Nat Rev Neurosci. 2021 Jan;22(1):21-37. doi: 10.1038/s41583-020-00390-z. Epub 2020 Nov 11.
Neuronal networks with strong recurrent connectivity provide the brain with a powerful means to perform complex computational tasks. However, high-gain excitatory networks are susceptible to instability, which can lead to runaway activity, as manifested in pathological regimes such as epilepsy. Inhibitory stabilization offers a dynamic, fast and flexible compensatory mechanism to balance otherwise unstable networks, thus enabling the brain to operate in its most efficient regimes. Here we review recent experimental evidence for the presence of such inhibition-stabilized dynamics in the brain and discuss their consequences for cortical computation. We show how the study of inhibition-stabilized networks in the brain has been facilitated by recent advances in the technological toolbox and perturbative techniques, as well as a concomitant development of biologically realistic computational models.
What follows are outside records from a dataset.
(** * Burma2D server: the real-time fan-out and connection-lifecycle core

    A shallow embedding of the three fan-out implementations of the
    repository and of the handlers around them:

    - package [live]   (SSE result ticker: [UpdateLotteryData],
                        [checkAndInsertHistory], [StreamLotteryData],
                        [broadcastUpdate], [GetCurrentData]),
    - package [chatws] (WebSocket chat: [HandleWebSocket], [handleBroadcast],
                        [disconnect], [handleChatMessage],
                        [GetRecentMessagesHandler]),
    - package [chat]   (SSE chat: [googleAuthHandler], [sseStreamHandler],
                        [sendMessageHandler], [broadcastMessage],
                        [getMessagesHandler], the block and ban handlers and
                        the listings).

    Go channels are modelled as bounded FIFO queues with a closed flag, the
    registries as finite sets and maps (stdpp), pointers as addresses into an
    explicit heap, and the SQLite tables as in-memory tables. *)

From Stdlib Require Import ZArith Lia List String Ascii.
From stdpp Require Import base decidable option numbers list gmap sets strings pretty fin_maps sorting.

(* ===================================================================== *)
(** ** Go buffered channels *)
(* ===================================================================== *)

Module GoChan.

Section chan.
Context {A : Type}.

(** [make(chan A, cap)]: a FIFO queue of at most [cap] elements and the
    closed flag. Every channel of the program is buffered. *)
Record chan := mkChan { buf : list A; cap : nat; closed : bool }.

Definition make (n : nat) : chan := mkChan [] n false.

(** [select { case ch <- v: ... default: ... }]. A send on a closed channel
    panics, also inside a select. *)
Inductive select_send :=
| Enqueued (c : chan)
| WouldBlock
| SendOnClosed.

Definition try_send (v : A) (c : chan) : select_send :=
  if closed c then SendOnClosed
  else if length (buf c) <? cap c
       then Enqueued (mkChan (buf c ++ [v]) (cap c) false)
       else WouldBlock.

(** [close(ch)]: closing a closed channel panics ([None]). *)
Definition close (c : chan) : option chan :=
  if closed c then None else Some (mkChan (buf c) (cap c) true).

(** [v, ok := <-ch] when it does not block. *)
Inductive recv_result :=
| Received (v : A) (c : chan)
| ClosedAndDrained
| NothingYet.

Definition try_recv (c : chan) : recv_result :=
  match buf c with
  | v :: rest => Received v (mkChan rest (cap c) (closed c))
  | [] => if closed c then ClosedAndDrained else NothingYet
  end.

Definition full (c : chan) : bool := negb (length (buf c) <? cap c).

(** The channel after a select-send: one more element when there was room,
    the same channel otherwise. *)
Definition after_send (v : A) (c : chan) : chan :=
  match try_send v c with
  | Enqueued c' => c'
  | _ => c
  end.

End chan.

Global Arguments chan : clear implicits.

End GoChan.

Import GoChan.

Local Open Scope string_scope.

(** The line feed, and [fmt.Sprintf("data: %s\n\n", m)], the SSE frame. *)
Definition LF : string := String (ascii_of_nat 10) EmptyString.

Definition sse_frame (m : string) : string := "data: " +:+ m +:+ LF +:+ LF.

(* ===================================================================== *)
(** ** Package [live]: the result ticker *)
(* ===================================================================== *)

Module Live.

(** [LotteryDataInput]: the producer's JSON body, old key format. *)
Module Input.
Record t := mk {
  Date : string; Live : string; Status : string;
  Set1200 : string; Value1200 : string; Result1200 : string;
  Set430 : string; Value430 : string; Result430 : string;
  Modern930 : string; Internet930 : string;
  Modern200 : string; Internet200 : string;
  UpdateTime : string
}.
End Input.

(** [LotteryData]: the snapshot, with the derived [active_viewers] count. *)
Record LotteryData := mkLotteryData {
  Date : string; Live : string; Status : string;
  Set1200 : string; Value1200 : string; Result1200 : string;
  Set430 : string; Value430 : string; Result430 : string;
  Modern930 : string; Internet930 : string;
  Modern200 : string; Internet200 : string;
  UpdateTime : string;
  ViewCount : nat
}.

Definition defaultVal (val : string) : string :=
  if decide (val = "") then "--" else val.

Definition defaultResult (val : string) : string :=
  if decide (val = "") then "---" else val.

Definition ToLotteryData (input : Input.t) : LotteryData :=
  {| Date := Input.Date input;
     Live := defaultVal (Input.Live input);
     Status := Input.Status input;
     Set1200 := defaultVal (Input.Set1200 input);
     Value1200 := defaultVal (Input.Value1200 input);
     Result1200 := defaultResult (Input.Result1200 input);
     Set430 := defaultVal (Input.Set430 input);
     Value430 := defaultVal (Input.Value430 input);
     Result430 := defaultResult (Input.Result430 input);
     Modern930 := defaultVal (Input.Modern930 input);
     Internet930 := defaultVal (Input.Internet930 input);
     Modern200 := defaultVal (Input.Modern200 input);
     Internet200 := defaultVal (Input.Internet200 input);
     UpdateTime := Input.UpdateTime input;
     ViewCount := 0 |}.

(** [currentData.ViewCount = n]: the snapshot is mutated in place. *)
Definition with_ViewCount (n : nat) (d : LotteryData) : LotteryData :=
  {| Date := Date d; Live := Live d; Status := Status d;
     Set1200 := Set1200 d; Value1200 := Value1200 d; Result1200 := Result1200 d;
     Set430 := Set430 d; Value430 := Value430 d; Result430 := Result430 d;
     Modern930 := Modern930 d; Internet930 := Internet930 d;
     Modern200 := Modern200 d; Internet200 := Internet200 d;
     UpdateTime := UpdateTime d; ViewCount := n |}.

(** The process-wide state of package [live]. Channels are heap objects named
    by a reference; [clients] is [map[chan string]bool], whose values are all
    [true], so a finite set of references; [next_chan] is the allocator of
    [make]. [jsonBufferPool] holds the idle buffers that a [Get] finds, each
    with the content it was put back with. [encodes] is the log of the JSON
    encoder, written by the encoder call itself ([json_call] below): the
    values it was called on, in call order. [buffers_made] counts the
    [bytes.Buffer]s made by the pool's [New]. *)
Record state := mkState {
  currentData : LotteryData;
  clients : gset nat;
  chans : gmap nat (chan string);
  next_chan : nat;
  cachedJSONMessage : string;
  jsonBufferPool : list string;
  encodes : list LotteryData;
  buffers_made : nat
}.

(** [Init]: the placeholder snapshot ([UpdateTime] is the start-up clock). *)
Definition Init (now : string) : state :=
  {| currentData :=
       {| Date := ""; Live := "--"; Status := "Off";
          Set1200 := "--"; Value1200 := "--"; Result1200 := "---";
          Set430 := "--"; Value430 := "--"; Result430 := "---";
          Modern930 := "---"; Internet930 := "---";
          Modern200 := "---"; Internet200 := "---";
          UpdateTime := now; ViewCount := 0 |};
     clients := ∅; chans := ∅; next_chan := 0;
     cachedJSONMessage := ""; jsonBufferPool := [];
     encodes := []; buffers_made := 0 |}.

Definition with_chans (h : gmap nat (chan string)) (s : state) : state :=
  {| currentData := currentData s; clients := clients s; chans := h;
     next_chan := next_chan s; cachedJSONMessage := cachedJSONMessage s;
     jsonBufferPool := jsonBufferPool s;
     encodes := encodes s; buffers_made := buffers_made s |}.

(** The loop of [broadcastUpdate], step 3: for every registered channel a
    select with a send case and a default case. [None] is a panic (send on a
    closed channel). The counters are [sentCount] and [skippedCount]. *)
Fixpoint fanout (message : string) (order : list nat) (h : gmap nat (chan string))
    (sentCount skippedCount : nat) : option (gmap nat (chan string) * nat * nat) :=
  match order with
  | [] => Some (h, sentCount, skippedCount)
  | clientChan :: rest =>
      match h !! clientChan with
      | None => None
      | Some c =>
          match try_send message c with
          | Enqueued c' =>
              fanout message rest (<[clientChan := c']> h) (S sentCount) skippedCount
          | WouldBlock => fanout message rest h sentCount (S skippedCount)
          | SendOnClosed => None
          end
      end
  end.

(** What a handler answers or writes. *)
Inductive response :=
| Resp400
| Resp200 (data : LotteryData).

Section handlers.

(** [encoding/json] on a [LotteryData], an external library: [None] is an
    encoding error. *)
Variable json_Marshal : LotteryData → option string.

(** What [json.NewEncoder(buf).Encode(v)] leaves in the buffer: its content,
    the encoding and a line feed. *)
Definition Encode (buf : string) (v : LotteryData) : option string :=
  (λ js, buf +:+ js +:+ LF) <$> json_Marshal v.

(** A call of the JSON encoder on [v]: its result, and the call entered in
    the log. The handlers encode through this call only; the loop [fanout]
    above takes the message as it is and has no encoder to call. *)
Definition json_call (v : LotteryData) (s : state) : state * option string :=
  ({| currentData := currentData s; clients := clients s; chans := chans s;
      next_chan := next_chan s; cachedJSONMessage := cachedJSONMessage s;
      jsonBufferPool := jsonBufferPool s;
      encodes := encodes s ++ [v]; buffers_made := buffers_made s |},
   json_Marshal v).

(** [json.NewEncoder(buf).Encode(v)] as a call: [buf] is the content of the
    buffer before it. *)
Definition Encoder_Encode (buf : string) (v : LotteryData) (s : state)
    : state * option string :=
  let '(s', r) := json_call v s in (s', (λ js, buf +:+ js +:+ LF) <$> r).

(** [jsonBufferPool.Get()] followed by [buf.Reset()]: an idle buffer is
    taken out of the pool when there is one, a new one is made otherwise;
    its content is dropped. *)
Definition pool_Get (s : state) : list string * nat :=
  match jsonBufferPool s with
  | _ :: rest => (rest, buffers_made s)
  | [] => ([], S (buffers_made s))
  end.

(** [broadcastUpdate], steps 1 and 2 and the caching of the message: the
    client count, the buffer taken from the pool and reset, the view count
    written into the snapshot, one call of the encoder into that buffer,
    the buffer put back with what it holds, the message cached. [None]: the
    encoder failed and [broadcastUpdate] returns. *)
Definition broadcast_prepare (s : state) : state * option string :=
  let clientCount := size (clients s) in
  let '(pool, made) := pool_Get s in
  let data := with_ViewCount clientCount (currentData s) in
  let '(s1, r) :=
    Encoder_Encode ""
      data
      {| currentData := data; clients := clients s; chans := chans s;
         next_chan := next_chan s;
         cachedJSONMessage := cachedJSONMessage s;
         jsonBufferPool := pool;
         encodes := encodes s; buffers_made := made |} in
  match r with
  | None =>
      ({| currentData := currentData s1; clients := clients s1; chans := chans s1;
          next_chan := next_chan s1;
          cachedJSONMessage := cachedJSONMessage s1;
          jsonBufferPool := "" :: jsonBufferPool s1;
          encodes := encodes s1; buffers_made := buffers_made s1 |}, None)
  | Some message =>
      ({| currentData := currentData s1; clients := clients s1; chans := chans s1;
          next_chan := next_chan s1;
          cachedJSONMessage := message;
          jsonBufferPool := message :: jsonBufferPool s1;
          encodes := encodes s1; buffers_made := buffers_made s1 |}, Some message)
  end.

(** [broadcastUpdate], with the iteration order of the map range as [order]
    (see [broadcastUpdate] below). The result carries [sentCount] and
    [skippedCount]. *)
Definition broadcastUpdate_in (order : list nat) (s : state)
    : option (state * nat * nat) :=
  match broadcast_prepare s with
  | (s1, None) => Some (s1, 0, 0)
  | (s1, Some message) =>
      (* Step 3: one non-blocking send per registered channel *)
      match fanout message order (chans s1) 0 0 with
      | None => None
      | Some (h, sentCount, skippedCount) =>
          Some (with_chans h s1, sentCount, skippedCount)
      end
  end.

(** Go ranges over a map in an unspecified order; [elements] is one of them,
    and [LiveFacts.fanout_spec] shows that the order does not matter. *)
Definition broadcastUpdate (s : state) : option (state * nat * nat) :=
  broadcastUpdate_in (elements (clients s)) s.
By outlining future avenues, we suggest that inhibitory stabilization can offer an exemplary case of how experimental neuroscience can progress in tandem with technology and theory to advance our understanding of the brain.
具有强递归连接的神经网络为大脑提供了执行复杂计算任务的强大手段。然而,高增益兴奋性网络容易不稳定,这可能导致失控活动,如癫痫等病理状态。抑制稳定提供了一种动态、快速和灵活的补偿机制,以平衡不稳定的网络,从而使大脑能够在最有效的状态下运行。在这里,我们回顾了最近关于大脑中存在这种抑制稳定动力学的实验证据,并讨论了它们对皮质计算的影响。我们展示了如何通过最近在技术工具包和微扰技术方面的进展,以及对具有生物现实性的计算模型的同时发展,来促进对大脑中抑制稳定网络的研究。通过概述未来的途径,我们认为抑制稳定可以为实验神经科学如何与技术和理论一起发展,以提高我们对大脑的理解提供一个典范。